The gold price moved higher Sunday night, rising $2.10 to $1,371 per ounce. After sinking as low as $1,353 early Friday morning, the price of gold bounced on the back off a weaker than expected U.S. jobs report and weakness in the euro currency. The 3.7% decline last week in the gold price was its worst such stretch since a 4.3% drop in late May of 2010.
Alongside the gold price, gold stocks similarly halted their recent streak of weakness last Friday. The Market Vectors Gold Miners ETF (GDX), a widely-held basket of gold stocks, finished unchanged at $56.74 per share. Notable advancers included GDX components Agnico-Eagle Mines (AEM), IAMGOLD (IAG), and Kinross Gold (KGC). Shares of AEM, IAG, and KGC settled higher by 1.0%, 1.5%, and 0.2%, respectively.
The gold price and gold stocks stabilized despite modest strength in the U.S. Dollar Index (DXY), which finished with a gain of 0.3% at 81.08. Although the dollar initially fell against most currencies after the disappointing jobs data, it managed a 0.7% gain against the euro amid escalating sovereign debt concerns in Europe. The euro slipped 90 basis points to 1.2913 against the dollar on Friday, its lowest level since September 15. Late Sunday night the euro fell even further, dropping below 1.29 against the dollar.
The euro opened this week where it left off last week – lower – ahead of this upcoming week’s Portuguese and Spanish bond auctions. The yield spread between Portuguese bonds and its counterparts in Germany widened by 62 basis points to 4.32% as the nation plans to sell 1.25 billion Euros of government bonds to help finance its mounting budget deficit. Credit default swaps (CDS) on Portugal’s sovereign debt climbed 10 basis points to 535, the highest level since November 3. Spain’s CDS rose 4.5 to 353, according to data provider CMA.
Helping to stem the selling pressure on euro has been verbal support from China’s policy makers. Earlier today, the head of China’s State Administration of Foreign Exchange (SAFE), Yi Gang, reiterated the country’s commitment to invest in the euro currency and in the sovereign debt of European countries. “The euro and European financial markets are important parts of the global financial system. They are one of the most important investment territories for China’s foreign exchange reserves in the past, present and future,” Yi stated. The euro-denominated gold price has risen 34% over the past year while the gold price in terms of the U.S. dollar has gained 21%.
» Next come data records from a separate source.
(** * restapi-typescript-decorators: the request-assembly pipeline of
      [src/index.ts], embedded in Rocq.

    The module decorates the methods of a class so that calling one of them
    assembles fetch options (URL, method, headers, body) and hands them to a
    transport.  Everything up to the transport call is synchronous object
    manipulation; that part is modelled here as pure functions over a small
    universe of JavaScript values.

    Conventions of the model.
    - Strings are byte strings; [toLowerCase]/[toUpperCase] map the ASCII
      letters only, which is what the language does on strings written in
      ASCII ([ascii_only]).
    - Numbers are integers, and [ToString] writes them in plain decimal:
      the form the language gives the safe integers ([safe_integer]).
    - Objects are plain objects: an association list in insertion order whose
      property names are pairwise distinct (every update in this file goes
      through [set_prop], which keeps them so).  A body or an argument is
      plain data: [undefined], [null], booleans, integers, strings and
      objects of these; functions, symbols, big integers and cyclic objects
      are not part of the universe.
    - A plain object has its own properties only.  The members every object
      inherits from [Object.prototype] are named in [inherited_names]; an
      object with a [toString] or [valueOf] of its own has no string form
      here ([stringable]).
    - Arrays occur in one place, the metadata store that [lodash.set]
      writes.  The plain store ([baseSet]) has objects only; module [Arrays]
      has the store with its arrays, and the two agree where every name is
      an ordinary one ([ordinary_name]).
    - A call that may throw returns an [outcome]. *)

From Stdlib Require Import String Ascii List ZArith NArith Lia Bool.
From Stdlib Require Import DecimalString DecimalNat DecimalN.
Import ListNotations.
Local Open Scope list_scope.
Local Open Scope string_scope.

(** ** JavaScript values *)

#[warnings="-register-all"]
Inductive value : Type :=
| VUndef
| VNull
| VBool (b : bool)
| VNum (n : Z)
| VStr (s : string)
| VObj (props : list (string * value)).

Definition obj : Type := list (string * value).

Inductive error : Type :=
| TypeError
| SyntaxError.

(** [OutOfModel] marks the places where the embedding stops short of the
    language: a regular expression whose source uses syntax characters and,
    in the store of module [Arrays], a member found on a prototype or a
    write that the language refuses. *)
Inductive outcome (A : Type) : Type :=
| Ok (a : A)
| Throw (e : error)
| OutOfModel.

Arguments Ok {A} a.
Arguments Throw {A} e.
Arguments OutOfModel {A}.
(* ===== verification/Prelude.v ===== *)
(** * goms: a verification development (root file and prelude)

    goms is a Go framework for services: an RPC layer between nodes, a key/value
    server that nodes use to register and to find each other (watch), a gateway
    that takes the players' connections (gnet), and the utilities these are built
    on.  This development translates the code under
    src/ into definitions that run, and proves what makes it correct; where the
    code does something else than it means to, a theorem says so.

    ** The parts and the files

    A file names the Go file it translates; definitions keep the Go names.

    The language and its library:
    - Prelude.v (this file): the result of a Go call ([go]: a value, an error or
      a panic), machine integers, bytes, big-endian numbers, readers, the order
      of a range over a map, tactics.
    - GoStd.v, GoText.v: what the code uses of strconv, strings, bufio, fmt.
    - GoTime.v: the calendar, locations, dates and their formats.
    - GoSlice.v: slices on a heap of shared arrays (append, in-place writes).

    The registry (watch):
    - HashSet.v: util/hash_set.go and hash_set_db.go, the store of keys with
      fields and its mirror in a bolt database (class [Bolt]; [BoltMap] is an
      implementation that shows the laws can hold).
    - WatchMessage.v: watch/message.go, the line protocol.
    - WatchServer.v: watch/server.go.  Handlers on the state of the server, and a
      step relation that interleaves the goroutines of the connections at every
      action that can block (a channel of capacity 32, the mutex).
      WatchDeliver.v: one request that changes the store, followed through every
      schedule.
    - WatchClient.v: watch/client.go.  The calls; SendAndRecvMessage, reader,
      callback loops, failed writes and reconnections as a step relation; and the class [WatchApi], the promise a
      client makes to its users, with the instance [RemoteApi]: client, wire
      format and server composed.
    - WatchConfig.v: watch_config/, proved against [WatchApi] and the class [Json].

    RPC:
    - RpcCoder.v: rpc/coder.go, frames and headers; protobuf and JSON are the
      class [Proto] with its laws.
    - RpcServer.v: rpc/go_server.go, registration, the requests of a stream, the
      methods' results, errors and panics, local calls, the free lists.
    - RpcClient.v: rpc/go_client.go, shared call objects, the pending table and the
      reader, as operations and as a step relation; composed with the server.
    - RpcNode.v: rpc/rpc_node.go, connections, routing, registry notifications.
    - NodeInit.v: InitNode and handleExit of rpc/rpc_node.go.  The goroutines that
      register the node and connect it to the others, the reader and the callback
      loop of the watch client with WatchNodeRegister, timeouts, and the other
      nodes' writes to the registry, as a step relation over [WatchApi].

    The gateway:
    - GnetMessage.v: gnet/message.go and the messages of util/websocket.go;
      Crypto.v: util/crypto.go over the class [BlockCipher], with blocks of 16
      bytes for AES and 8 for DES; Handshake.v:
      gnet/handshake.go, the key exchange.
    - Gater.v: gnet/connect.go, the table of connections and the loop of a
      connection, with synchronous calls as a function of the byte stream and
      without them as a step relation.
    - Cluster.v: a call from the gateway through routing, client, wire and server
      and back, the components above put together.
    - Http.v: gnet/http.go, gnet/fast_http.go, rpc/http.go, the HTTP entrances.
    - WsConn.v: gnet/wss.go, gnet/fast_ws.go and WsConn of util/websocket.go,
      messages as a byte stream.
    - Entrances.v: gnet/tcp.go, gnet/kcp.go and the functions that start the RPC,
      websocket and HTTP servers: from accepted connections to their handlers.

    Utilities:
    - BytesCache.v: util/bytes_cache, pools of byte buffers by size class.
    - SyncMap.v: util/sync_map.go, the map with a read-only and a dirty part, on a
      heap of entries, one call after the other.
    - SyncMapConc.v: the same code as atomic actions (loads, compare-and-swaps,
      lock, unlock), the calls of any number of goroutines interleaved.
      SyncMapInv.v: the invariant of these executions, with the order in which the
      calls take effect, and what one action leaves to the other calls.
      SyncMapLin.v: every action keeps it, so the map is linearizable.
      SyncMapSolo.v: a call that runs alone is the call of SyncMap.v.
    - Timer.v: util/timer, three containers, the ticker and its goroutines as a
      step relation; stamps and time zones.
    - IdGen.v: util/id_gen.go, the read of the clock and the part under the mutex
      as separate steps; Rand.v, Misc.v: util/rand.go, util/misc.go.
    - SqlServer.v: util/sqlserver.go, SQL statements and how the database splits
      them into tokens; Clickhouse.v:
      util/clickhouse.go, tables and rows from log lines; MysqlDB.v: db/, the
      database layer over gorm with prepared results for tests; XLog.v:
      util/xlog.go, the log writer; XLogConc.v: its goroutines and channels, with
      any number of callers.
    - CallId.v: util/unix.go and util/sys, call numbers by thread, with goroutines
      on threads as a step relation.
    - Wrappers.v: util/redis.go, mongo.go, dingding.go, zinc.go, mysql.go, ants.go,
      recover.go: what they compute around the calls of a library.
    - Examples.v: the services of examples/ and benchmark/, what the server's
      registration makes of them, and the programs of examples/microservice and
      examples/mock as calls of the framework.

    How they interact: a node (NodeInit, RpcNode) registers through WatchConfig,
    which calls WatchClient, which talks WatchMessage to WatchServer, which keeps
    a HashSet and tells the watchers; the nodes then call each other through
    RpcClient, RpcCoder and RpcServer.  Players reach the nodes through Gater
    (GnetMessage, Crypto, Handshake, WsConn) or Http, which look the command or
    path up in the node's tables and route the call as a node does.

    ** What the theorems show

    - The store is a map from (key, field) to value and survives a restart; the
      same holds for a client at the other end of a connection.
    - The wire formats read back what was written, give an error on truncated
      input and never panic; what they lose is stated.
    - The watch server keeps its queues within bounds and its mutex exclusive;
      under every schedule a handler that is done has told every connected watcher
      of its change exactly once, and it waits for nothing but the mutex or a full
      queue; two schedules block it for good.  The watch client gives every call the
      reply to its own request in any interleaving; timeouts make it panic or kill
      its reader, and a request on a dead connection can count as sent.
    - A node that starts and whose goroutines finish is registered and has found
      the nodes of its set, in any interleaving with lost connections and nodes that
      register meanwhile; three announcements in a row can starve its callback until
      a timeout ends the process; global nodes that come later, and nodes that leave
      meanwhile, are not handled as meant.
    - RPC calls, served and answered in any order, get their own results; no call
      is lost and none is completed twice; bad requests are answered as
      errors.  Each kind of call goes where the routing rules say, and a raw or JSON
      call from the gateway gives the same wherever it is served.
    - The gateway answers every request of a connection once, with its command
      and sequence number and the result of the call the request asks for, and
      rejects what it should; ids of open connections are
      distinct; both sides of the key exchange derive the same key; a websocket is
      the stream of its messages; the HTTP entrances give every request an answer,
      panics included.  Every accepted connection gets its handler while the pool
      is open.
    - The two-level map answers as a plain map, and under concurrent calls it is
      linearizable: one order explains all results and respects which call ended
      before another began; no call panics, and one that waits for the mutex waits
      for a call that can go on; Range shows every key as it was at some point; a
      call that runs alone returns what the sequential model computes.
    - No timer is late by more than a tick, lost or run too often.
    - The database reads back from a statement the tokens that were meant, whatever
      the texts hold; prepared results are served once, in order; the logger writes
      every record of its level to the file of its day, those of a goroutine in its
      order, while the file can be opened, and no caller blocks another for good.
    - Buffers have the requested length and sufficient capacity; ids are distinct
      while calls take the lock in the order of their clocks and a millisecond has
      fewer than 4096 of them, and repeat otherwise; random numbers are unbiased and within range; the slice
      helpers keep slices within their arrays; dates and days correspond.
    - A line of a log becomes a row of the columns' types or a named error; a
      goroutine that set its call number gets no other; the indexes asked for
      exist after a start and are not made again.  The services of the examples
      are not offered by the server: their methods return another type.  Its nodes
      are told of no other; the calls of the mock example get the prepared replies.

    ** Bounds and fuel

    Loops whose end is not structural take fuel and return [None] without it; the
    theorems give enough: the length of the input plus one for a stream
    (ServeCodec, read_values, handle_loop: every request or value takes a byte), a
    round per byte and one more to fill a buffer (read_full), one round more than
    there are connections for a free id (newID), 64 rounds for the bits of a size,
    one more than the draws until an acceptable one for rejection loops, the
    number of steps to the current time for a stamp.
    Integers are [Z] wrapped to their width where they can leave it; int is 64
    bits.  Times in nanoseconds (until 2262) and lengths of listings (below 2^63)
    are not wrapped, and the latter is a hypothesis.

    ** What is not modelled, and the plan

    Sockets, files, signals and clocks are steps or arguments.  connectNode is atomic.
    A node's connection to the registry lasts in NodeInit (in WatchClient it can be
    lost), and a ticker of Timer.v ticks exactly.  Memory suffices for every buffer.
    Third-party
    code (bolt, protobuf, encoding/json, ciphers, gorm, reflection, the database
    drivers, the goroutine pool) appears as classes or arguments with the laws the
    code relies on.  The memory of SyncMapConc is sequentially consistent, as Go's
    atomic operations are.  A possible extension: the close callbacks
    of nodes that left among the steps of NodeInit.  Left out: generated protobuf
    accessors (their code only reads fields or calls the protobuf runtime), the main
    functions of the benchmarks, of examples/rpc and of the manual tests (they
    measure and print), functions that only hand on a call of a library. *)

From Stdlib Require Import ZArith Lia Ascii String Permutation.
From stdpp Require Import base numbers list strings gmap.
Although policy makers across the globe have publicly voiced support for both debt-plagued individual nations and the international monetary system as a whole, the underlying structural issues that helped cause the financial crisis remain. Rising interest rates and widening credit spreads in Europe – as well as the ascent in the gold price – are symptoms of waning confidence in fiat currencies. Central bankers and politicians refuse to address the underlying problem of excessive debt levels, choosing to kick the can down the road as opposed to implementing debt restructuring – which would lead to a healthier economy in future years despite the short-term pain.
The message that sovereign debt investors should not have to suffer the consequences of their poor investment decisions is a dangerous precedent that distorts the system. Until the balance sheets of sovereign nations are credibly repaired and debt levels brought down, confidence in paper currencies will continue to wane and the uptrend in the gold price will likely remain firmly in place.